Start of Block

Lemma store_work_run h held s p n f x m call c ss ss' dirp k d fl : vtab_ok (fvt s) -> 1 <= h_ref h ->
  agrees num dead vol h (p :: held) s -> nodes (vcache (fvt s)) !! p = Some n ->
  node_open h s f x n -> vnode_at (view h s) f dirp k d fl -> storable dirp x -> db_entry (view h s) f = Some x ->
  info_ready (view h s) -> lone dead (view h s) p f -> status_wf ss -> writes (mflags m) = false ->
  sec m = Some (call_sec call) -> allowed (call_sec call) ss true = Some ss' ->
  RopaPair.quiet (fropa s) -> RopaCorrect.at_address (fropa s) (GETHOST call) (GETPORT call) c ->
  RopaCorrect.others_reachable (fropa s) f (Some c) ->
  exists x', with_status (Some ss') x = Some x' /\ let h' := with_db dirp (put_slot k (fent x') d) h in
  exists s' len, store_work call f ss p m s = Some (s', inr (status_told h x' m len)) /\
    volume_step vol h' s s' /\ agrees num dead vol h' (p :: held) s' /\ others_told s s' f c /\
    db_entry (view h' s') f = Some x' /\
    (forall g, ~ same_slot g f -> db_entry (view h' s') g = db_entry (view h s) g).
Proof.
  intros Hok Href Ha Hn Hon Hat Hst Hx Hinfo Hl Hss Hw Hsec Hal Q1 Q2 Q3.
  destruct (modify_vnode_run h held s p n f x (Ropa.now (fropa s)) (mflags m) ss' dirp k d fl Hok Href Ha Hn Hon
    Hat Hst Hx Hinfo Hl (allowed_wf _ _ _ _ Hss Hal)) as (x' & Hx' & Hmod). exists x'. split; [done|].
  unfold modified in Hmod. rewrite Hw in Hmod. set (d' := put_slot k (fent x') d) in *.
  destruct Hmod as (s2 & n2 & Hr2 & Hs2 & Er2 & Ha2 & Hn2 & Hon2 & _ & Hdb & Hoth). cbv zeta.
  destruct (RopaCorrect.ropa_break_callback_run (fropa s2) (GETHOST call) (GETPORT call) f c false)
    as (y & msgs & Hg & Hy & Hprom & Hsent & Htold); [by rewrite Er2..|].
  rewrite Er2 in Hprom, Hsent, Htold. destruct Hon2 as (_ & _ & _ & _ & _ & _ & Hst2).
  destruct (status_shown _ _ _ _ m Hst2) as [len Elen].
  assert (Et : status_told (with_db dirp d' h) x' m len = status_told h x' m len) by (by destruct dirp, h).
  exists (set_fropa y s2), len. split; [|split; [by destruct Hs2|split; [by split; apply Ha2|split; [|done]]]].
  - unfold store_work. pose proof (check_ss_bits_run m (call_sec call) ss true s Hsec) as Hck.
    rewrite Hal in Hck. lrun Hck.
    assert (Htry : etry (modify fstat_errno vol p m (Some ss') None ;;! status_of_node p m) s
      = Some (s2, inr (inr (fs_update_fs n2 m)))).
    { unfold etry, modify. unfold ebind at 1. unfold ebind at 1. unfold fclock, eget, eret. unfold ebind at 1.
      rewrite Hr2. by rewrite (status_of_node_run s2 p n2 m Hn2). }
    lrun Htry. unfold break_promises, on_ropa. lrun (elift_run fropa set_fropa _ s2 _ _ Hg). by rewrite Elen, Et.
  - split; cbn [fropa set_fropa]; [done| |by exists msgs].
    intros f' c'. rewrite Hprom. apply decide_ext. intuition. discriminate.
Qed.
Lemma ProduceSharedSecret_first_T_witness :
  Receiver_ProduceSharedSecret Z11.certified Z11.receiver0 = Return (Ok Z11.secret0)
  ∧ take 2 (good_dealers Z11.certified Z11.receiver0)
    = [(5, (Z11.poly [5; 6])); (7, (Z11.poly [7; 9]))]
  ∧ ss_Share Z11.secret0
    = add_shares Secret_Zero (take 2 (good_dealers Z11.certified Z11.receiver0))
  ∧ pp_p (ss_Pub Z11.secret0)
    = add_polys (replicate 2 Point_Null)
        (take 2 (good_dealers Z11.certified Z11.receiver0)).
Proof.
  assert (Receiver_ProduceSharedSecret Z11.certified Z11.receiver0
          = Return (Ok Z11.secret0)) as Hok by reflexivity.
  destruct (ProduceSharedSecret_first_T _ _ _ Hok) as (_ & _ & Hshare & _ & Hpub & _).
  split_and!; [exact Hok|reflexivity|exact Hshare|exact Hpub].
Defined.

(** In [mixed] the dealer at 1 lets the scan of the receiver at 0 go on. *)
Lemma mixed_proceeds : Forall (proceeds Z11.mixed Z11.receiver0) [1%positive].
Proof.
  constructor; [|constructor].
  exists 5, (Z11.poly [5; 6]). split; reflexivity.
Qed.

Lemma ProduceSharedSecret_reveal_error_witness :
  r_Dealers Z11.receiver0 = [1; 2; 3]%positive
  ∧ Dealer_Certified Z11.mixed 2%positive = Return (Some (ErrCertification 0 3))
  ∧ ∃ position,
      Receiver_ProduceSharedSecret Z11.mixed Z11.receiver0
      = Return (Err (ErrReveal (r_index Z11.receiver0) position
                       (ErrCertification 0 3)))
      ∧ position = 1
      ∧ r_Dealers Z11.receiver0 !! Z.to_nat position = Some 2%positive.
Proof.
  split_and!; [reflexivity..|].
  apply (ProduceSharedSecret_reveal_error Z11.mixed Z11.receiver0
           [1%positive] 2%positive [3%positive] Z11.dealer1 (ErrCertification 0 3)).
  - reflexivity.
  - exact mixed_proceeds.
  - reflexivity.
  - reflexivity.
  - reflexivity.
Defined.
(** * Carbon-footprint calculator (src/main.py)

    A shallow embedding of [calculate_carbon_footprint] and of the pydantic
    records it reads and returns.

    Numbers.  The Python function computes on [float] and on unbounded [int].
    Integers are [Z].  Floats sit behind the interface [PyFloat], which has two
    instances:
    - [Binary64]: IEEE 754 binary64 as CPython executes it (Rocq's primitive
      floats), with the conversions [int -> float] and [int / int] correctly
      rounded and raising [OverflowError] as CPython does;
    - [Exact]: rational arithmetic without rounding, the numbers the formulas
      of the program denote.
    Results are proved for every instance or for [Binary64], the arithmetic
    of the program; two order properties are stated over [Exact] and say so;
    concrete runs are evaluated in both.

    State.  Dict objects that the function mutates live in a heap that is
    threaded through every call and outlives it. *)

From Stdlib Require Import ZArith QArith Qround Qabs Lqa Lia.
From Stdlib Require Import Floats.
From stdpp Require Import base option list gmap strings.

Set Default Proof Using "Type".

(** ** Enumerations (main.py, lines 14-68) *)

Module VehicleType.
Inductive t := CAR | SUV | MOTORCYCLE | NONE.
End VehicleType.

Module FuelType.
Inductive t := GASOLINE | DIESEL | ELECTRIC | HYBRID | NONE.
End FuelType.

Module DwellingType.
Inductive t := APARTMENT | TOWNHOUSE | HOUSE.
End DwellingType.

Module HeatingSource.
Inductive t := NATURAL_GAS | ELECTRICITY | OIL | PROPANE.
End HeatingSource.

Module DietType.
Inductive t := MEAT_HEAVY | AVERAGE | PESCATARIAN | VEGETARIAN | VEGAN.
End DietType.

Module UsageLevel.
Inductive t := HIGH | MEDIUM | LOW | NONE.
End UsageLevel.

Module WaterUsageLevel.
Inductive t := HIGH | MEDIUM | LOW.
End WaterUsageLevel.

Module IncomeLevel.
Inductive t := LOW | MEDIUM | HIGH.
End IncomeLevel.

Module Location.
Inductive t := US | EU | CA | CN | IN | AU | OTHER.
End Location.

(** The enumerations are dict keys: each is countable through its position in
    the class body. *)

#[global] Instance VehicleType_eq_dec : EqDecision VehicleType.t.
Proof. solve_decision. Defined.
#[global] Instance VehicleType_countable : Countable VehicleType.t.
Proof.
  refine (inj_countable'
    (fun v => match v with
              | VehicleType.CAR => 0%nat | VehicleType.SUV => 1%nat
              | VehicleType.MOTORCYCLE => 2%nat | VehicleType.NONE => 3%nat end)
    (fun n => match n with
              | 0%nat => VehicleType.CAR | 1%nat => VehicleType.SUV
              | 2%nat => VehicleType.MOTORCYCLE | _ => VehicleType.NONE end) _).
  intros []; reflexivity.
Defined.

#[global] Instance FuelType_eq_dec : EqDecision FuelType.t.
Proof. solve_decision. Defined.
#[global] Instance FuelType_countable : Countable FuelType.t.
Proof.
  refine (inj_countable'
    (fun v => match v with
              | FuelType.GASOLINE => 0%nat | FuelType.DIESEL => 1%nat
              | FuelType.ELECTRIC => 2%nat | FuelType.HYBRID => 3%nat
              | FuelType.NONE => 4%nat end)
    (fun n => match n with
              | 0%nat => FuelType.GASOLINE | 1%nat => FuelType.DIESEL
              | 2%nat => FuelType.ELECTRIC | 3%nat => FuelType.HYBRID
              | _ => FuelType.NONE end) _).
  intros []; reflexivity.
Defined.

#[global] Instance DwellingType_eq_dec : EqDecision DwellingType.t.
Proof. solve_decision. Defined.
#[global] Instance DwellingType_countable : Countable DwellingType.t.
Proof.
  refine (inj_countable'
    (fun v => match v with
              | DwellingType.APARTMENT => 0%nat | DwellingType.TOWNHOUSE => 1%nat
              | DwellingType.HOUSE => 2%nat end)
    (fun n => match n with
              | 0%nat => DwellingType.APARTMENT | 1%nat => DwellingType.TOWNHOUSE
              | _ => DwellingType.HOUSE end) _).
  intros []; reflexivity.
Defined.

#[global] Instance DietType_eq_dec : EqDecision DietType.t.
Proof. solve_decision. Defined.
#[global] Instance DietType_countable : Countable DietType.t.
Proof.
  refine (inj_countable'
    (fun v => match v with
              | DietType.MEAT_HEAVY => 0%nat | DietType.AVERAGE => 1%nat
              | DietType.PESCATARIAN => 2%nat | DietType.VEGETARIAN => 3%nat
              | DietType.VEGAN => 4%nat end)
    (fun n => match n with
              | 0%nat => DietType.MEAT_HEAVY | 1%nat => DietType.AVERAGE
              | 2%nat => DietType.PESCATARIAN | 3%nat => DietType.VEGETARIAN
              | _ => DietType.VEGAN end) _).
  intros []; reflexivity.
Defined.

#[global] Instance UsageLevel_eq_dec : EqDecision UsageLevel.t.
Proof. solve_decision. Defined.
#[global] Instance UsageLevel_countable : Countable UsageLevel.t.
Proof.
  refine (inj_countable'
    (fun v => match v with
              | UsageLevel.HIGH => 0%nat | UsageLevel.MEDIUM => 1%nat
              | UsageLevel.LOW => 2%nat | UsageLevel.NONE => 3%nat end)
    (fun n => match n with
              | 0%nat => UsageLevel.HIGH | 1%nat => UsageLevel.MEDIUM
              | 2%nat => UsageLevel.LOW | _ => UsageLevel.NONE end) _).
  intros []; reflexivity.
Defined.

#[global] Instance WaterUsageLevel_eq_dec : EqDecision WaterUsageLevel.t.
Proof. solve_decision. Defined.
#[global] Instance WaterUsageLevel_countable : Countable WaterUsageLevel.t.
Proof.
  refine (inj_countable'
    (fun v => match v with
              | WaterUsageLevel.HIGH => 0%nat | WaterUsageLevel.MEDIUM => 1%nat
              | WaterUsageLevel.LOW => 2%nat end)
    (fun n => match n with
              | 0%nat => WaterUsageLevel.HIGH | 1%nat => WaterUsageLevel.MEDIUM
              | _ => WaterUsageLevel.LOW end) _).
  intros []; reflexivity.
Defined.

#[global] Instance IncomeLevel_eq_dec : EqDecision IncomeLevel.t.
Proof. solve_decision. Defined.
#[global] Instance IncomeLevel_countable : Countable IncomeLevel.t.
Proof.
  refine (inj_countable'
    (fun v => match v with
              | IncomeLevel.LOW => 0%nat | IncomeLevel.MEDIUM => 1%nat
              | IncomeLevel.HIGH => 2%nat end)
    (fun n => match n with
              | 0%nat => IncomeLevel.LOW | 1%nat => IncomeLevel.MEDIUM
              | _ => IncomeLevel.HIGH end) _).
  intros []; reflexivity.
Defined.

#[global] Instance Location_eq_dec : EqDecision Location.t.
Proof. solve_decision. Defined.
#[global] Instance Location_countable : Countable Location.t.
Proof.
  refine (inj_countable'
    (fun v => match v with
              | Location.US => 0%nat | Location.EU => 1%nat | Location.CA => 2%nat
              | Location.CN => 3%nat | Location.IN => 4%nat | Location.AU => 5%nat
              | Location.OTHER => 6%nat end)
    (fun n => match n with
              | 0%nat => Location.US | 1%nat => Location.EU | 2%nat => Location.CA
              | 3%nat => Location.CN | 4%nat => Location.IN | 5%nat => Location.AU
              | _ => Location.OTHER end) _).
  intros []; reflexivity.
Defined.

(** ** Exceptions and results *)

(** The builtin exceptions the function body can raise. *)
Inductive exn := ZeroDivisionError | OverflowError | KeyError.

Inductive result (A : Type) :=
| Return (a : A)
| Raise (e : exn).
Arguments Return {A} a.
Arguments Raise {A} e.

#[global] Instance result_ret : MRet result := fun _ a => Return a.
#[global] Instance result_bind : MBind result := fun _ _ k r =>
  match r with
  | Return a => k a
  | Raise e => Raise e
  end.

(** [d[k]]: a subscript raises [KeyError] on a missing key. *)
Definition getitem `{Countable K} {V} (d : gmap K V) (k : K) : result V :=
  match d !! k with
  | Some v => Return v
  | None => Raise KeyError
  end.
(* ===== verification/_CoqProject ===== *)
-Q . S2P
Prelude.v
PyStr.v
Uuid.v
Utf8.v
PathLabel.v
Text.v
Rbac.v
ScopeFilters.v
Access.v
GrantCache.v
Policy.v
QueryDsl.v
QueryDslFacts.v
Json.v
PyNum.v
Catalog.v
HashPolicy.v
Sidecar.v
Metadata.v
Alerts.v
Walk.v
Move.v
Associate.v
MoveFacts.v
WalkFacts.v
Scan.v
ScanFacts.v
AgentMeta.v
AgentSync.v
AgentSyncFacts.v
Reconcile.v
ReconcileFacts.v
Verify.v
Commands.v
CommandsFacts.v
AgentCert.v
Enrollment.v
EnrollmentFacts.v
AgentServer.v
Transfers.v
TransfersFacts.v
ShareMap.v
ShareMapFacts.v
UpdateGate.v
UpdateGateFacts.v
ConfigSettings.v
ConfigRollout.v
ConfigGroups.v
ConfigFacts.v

End of Block

— Assigned task —
Reproduce word for word the material above, beginning with the line that contains "RopaCorrect.others_reachable (fropa s)" and ending with the line that contains "intros Hok Href".

— Reply —
  RopaCorrect.others_reachable (fropa s) f (Some c) ->
  exists x', with_status (Some ss') x = Some x' /\ let h' := with_db dirp (put_slot k (fent x') d) h in
  exists s' len, store_work call f ss p m s = Some (s', inr (status_told h x' m len)) /\
    volume_step vol h' s s' /\ agrees num dead vol h' (p :: held) s' /\ others_told s s' f c /\
    db_entry (view h' s') f = Some x' /\
    (forall g, ~ same_slot g f -> db_entry (view h' s') g = db_entry (view h s) g).
Proof.
  intros Hok Href Ha Hn Hon Hat Hst Hx Hinfo Hl Hss Hw Hsec Hal Q1 Q2 Q3.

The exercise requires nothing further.